◆ **About this task**
From the listing below, copy only the lines from the line that contains "intros [Hs Hwf] Hf Hst." to the line that contains "destruct (Z.eqb_spec (chunk_size h) 0)", counting those two lines as part of the copy.

◆ **Data under study**
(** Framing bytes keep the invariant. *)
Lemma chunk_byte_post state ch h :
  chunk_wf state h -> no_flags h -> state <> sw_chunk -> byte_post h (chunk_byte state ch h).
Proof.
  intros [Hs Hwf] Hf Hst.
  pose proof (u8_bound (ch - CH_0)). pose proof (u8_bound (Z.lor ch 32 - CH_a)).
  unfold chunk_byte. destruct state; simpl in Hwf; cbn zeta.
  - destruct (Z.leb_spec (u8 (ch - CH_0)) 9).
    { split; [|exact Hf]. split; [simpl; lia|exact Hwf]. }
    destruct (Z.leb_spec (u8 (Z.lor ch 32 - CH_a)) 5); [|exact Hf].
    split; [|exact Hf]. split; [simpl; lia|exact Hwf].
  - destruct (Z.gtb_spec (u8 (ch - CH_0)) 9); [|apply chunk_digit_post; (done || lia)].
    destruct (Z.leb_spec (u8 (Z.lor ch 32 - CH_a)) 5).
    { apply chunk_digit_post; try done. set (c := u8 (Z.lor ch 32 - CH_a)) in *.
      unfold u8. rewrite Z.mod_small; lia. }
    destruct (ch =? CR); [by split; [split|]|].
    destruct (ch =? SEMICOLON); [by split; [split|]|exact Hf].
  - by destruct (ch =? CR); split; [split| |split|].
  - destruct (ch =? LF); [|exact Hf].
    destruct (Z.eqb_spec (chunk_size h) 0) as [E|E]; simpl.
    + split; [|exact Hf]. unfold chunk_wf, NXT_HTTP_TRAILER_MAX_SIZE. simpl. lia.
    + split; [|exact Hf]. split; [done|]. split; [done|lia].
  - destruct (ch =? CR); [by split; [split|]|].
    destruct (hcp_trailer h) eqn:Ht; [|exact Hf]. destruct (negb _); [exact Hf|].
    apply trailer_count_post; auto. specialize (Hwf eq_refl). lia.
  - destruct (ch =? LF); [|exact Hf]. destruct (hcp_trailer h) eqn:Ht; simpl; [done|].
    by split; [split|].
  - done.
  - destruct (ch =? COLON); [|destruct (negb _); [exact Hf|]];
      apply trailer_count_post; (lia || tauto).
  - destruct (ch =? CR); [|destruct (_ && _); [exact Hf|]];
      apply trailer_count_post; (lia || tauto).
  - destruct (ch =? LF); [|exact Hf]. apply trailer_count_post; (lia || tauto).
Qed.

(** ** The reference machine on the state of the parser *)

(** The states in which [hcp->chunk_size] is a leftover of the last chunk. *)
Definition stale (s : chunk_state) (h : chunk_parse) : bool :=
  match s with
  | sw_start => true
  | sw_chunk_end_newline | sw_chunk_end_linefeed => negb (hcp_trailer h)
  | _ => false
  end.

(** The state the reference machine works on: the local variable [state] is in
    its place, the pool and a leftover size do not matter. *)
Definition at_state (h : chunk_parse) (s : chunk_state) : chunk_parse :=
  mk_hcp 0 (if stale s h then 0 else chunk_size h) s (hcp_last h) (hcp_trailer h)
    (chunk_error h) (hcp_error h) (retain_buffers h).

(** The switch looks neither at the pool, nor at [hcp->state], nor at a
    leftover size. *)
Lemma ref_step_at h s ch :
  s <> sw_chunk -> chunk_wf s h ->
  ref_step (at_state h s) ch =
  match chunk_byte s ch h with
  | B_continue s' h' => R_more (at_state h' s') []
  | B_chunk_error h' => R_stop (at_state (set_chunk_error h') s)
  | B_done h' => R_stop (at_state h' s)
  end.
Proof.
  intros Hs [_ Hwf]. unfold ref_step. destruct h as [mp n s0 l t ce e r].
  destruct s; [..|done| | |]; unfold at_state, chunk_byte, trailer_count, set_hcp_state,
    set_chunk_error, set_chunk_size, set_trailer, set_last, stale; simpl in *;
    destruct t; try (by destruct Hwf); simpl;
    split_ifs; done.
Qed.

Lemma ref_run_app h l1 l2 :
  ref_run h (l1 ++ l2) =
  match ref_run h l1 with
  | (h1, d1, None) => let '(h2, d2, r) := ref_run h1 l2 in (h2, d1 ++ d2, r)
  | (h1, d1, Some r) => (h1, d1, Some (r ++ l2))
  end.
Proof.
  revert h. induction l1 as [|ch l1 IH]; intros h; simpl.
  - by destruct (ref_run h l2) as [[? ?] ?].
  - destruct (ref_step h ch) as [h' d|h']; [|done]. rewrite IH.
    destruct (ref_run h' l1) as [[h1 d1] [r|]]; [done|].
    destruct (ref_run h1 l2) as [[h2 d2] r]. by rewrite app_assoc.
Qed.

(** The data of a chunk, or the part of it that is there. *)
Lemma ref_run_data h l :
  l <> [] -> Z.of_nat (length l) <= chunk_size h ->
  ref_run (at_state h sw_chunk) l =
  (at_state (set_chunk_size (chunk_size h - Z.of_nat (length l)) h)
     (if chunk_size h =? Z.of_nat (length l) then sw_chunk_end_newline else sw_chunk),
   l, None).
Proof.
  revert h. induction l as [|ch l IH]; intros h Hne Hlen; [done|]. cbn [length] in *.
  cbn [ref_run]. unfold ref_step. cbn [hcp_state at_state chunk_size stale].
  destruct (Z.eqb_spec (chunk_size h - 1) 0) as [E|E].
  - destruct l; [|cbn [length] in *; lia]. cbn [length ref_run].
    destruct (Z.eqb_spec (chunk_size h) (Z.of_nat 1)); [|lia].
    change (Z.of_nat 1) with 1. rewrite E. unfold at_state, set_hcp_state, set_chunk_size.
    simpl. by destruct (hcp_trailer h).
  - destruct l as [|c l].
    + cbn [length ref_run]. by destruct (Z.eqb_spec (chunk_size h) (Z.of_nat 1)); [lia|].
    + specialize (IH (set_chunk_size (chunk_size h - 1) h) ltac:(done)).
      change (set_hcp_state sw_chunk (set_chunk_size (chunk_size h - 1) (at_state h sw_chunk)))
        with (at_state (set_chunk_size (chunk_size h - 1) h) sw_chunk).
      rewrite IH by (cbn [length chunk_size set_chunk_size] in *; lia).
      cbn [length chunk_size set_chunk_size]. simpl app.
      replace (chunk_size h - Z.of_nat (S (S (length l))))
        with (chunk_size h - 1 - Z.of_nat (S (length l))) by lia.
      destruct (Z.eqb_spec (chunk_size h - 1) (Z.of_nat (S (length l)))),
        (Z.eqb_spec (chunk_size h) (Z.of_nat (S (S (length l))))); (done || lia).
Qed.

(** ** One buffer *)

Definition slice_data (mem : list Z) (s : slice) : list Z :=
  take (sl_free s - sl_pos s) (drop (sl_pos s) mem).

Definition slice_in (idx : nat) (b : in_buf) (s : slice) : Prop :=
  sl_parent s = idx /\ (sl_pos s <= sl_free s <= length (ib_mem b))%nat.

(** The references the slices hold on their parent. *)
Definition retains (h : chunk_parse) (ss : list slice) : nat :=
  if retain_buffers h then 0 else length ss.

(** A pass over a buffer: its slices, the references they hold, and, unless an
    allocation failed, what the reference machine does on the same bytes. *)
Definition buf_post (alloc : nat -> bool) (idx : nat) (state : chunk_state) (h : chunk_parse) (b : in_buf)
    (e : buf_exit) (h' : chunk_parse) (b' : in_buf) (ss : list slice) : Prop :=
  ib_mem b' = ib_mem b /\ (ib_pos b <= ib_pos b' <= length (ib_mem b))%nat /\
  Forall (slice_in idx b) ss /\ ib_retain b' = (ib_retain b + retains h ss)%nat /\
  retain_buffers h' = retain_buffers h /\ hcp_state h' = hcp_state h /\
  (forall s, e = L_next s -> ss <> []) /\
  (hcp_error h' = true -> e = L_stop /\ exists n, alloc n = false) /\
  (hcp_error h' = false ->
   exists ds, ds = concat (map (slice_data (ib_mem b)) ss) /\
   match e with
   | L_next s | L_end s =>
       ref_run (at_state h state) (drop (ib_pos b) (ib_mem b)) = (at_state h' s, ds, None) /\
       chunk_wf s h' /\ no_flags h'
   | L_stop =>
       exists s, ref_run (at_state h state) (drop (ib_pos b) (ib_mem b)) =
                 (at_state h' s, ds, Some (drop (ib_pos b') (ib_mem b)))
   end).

◆ **Answer for this exercise**
  intros [Hs Hwf] Hf Hst.
  pose proof (u8_bound (ch - CH_0)). pose proof (u8_bound (Z.lor ch 32 - CH_a)).
  unfold chunk_byte. destruct state; simpl in Hwf; cbn zeta.
  - destruct (Z.leb_spec (u8 (ch - CH_0)) 9).
    { split; [|exact Hf]. split; [simpl; lia|exact Hwf]. }
    destruct (Z.leb_spec (u8 (Z.lor ch 32 - CH_a)) 5); [|exact Hf].
    split; [|exact Hf]. split; [simpl; lia|exact Hwf].
  - destruct (Z.gtb_spec (u8 (ch - CH_0)) 9); [|apply chunk_digit_post; (done || lia)].
    destruct (Z.leb_spec (u8 (Z.lor ch 32 - CH_a)) 5).
    { apply chunk_digit_post; try done. set (c := u8 (Z.lor ch 32 - CH_a)) in *.
      unfold u8. rewrite Z.mod_small; lia. }
    destruct (ch =? CR); [by split; [split|]|].
    destruct (ch =? SEMICOLON); [by split; [split|]|exact Hf].
  - by destruct (ch =? CR); split; [split| |split|].
  - destruct (ch =? LF); [|exact Hf].
    destruct (Z.eqb_spec (chunk_size h) 0) as [E|E]; simpl.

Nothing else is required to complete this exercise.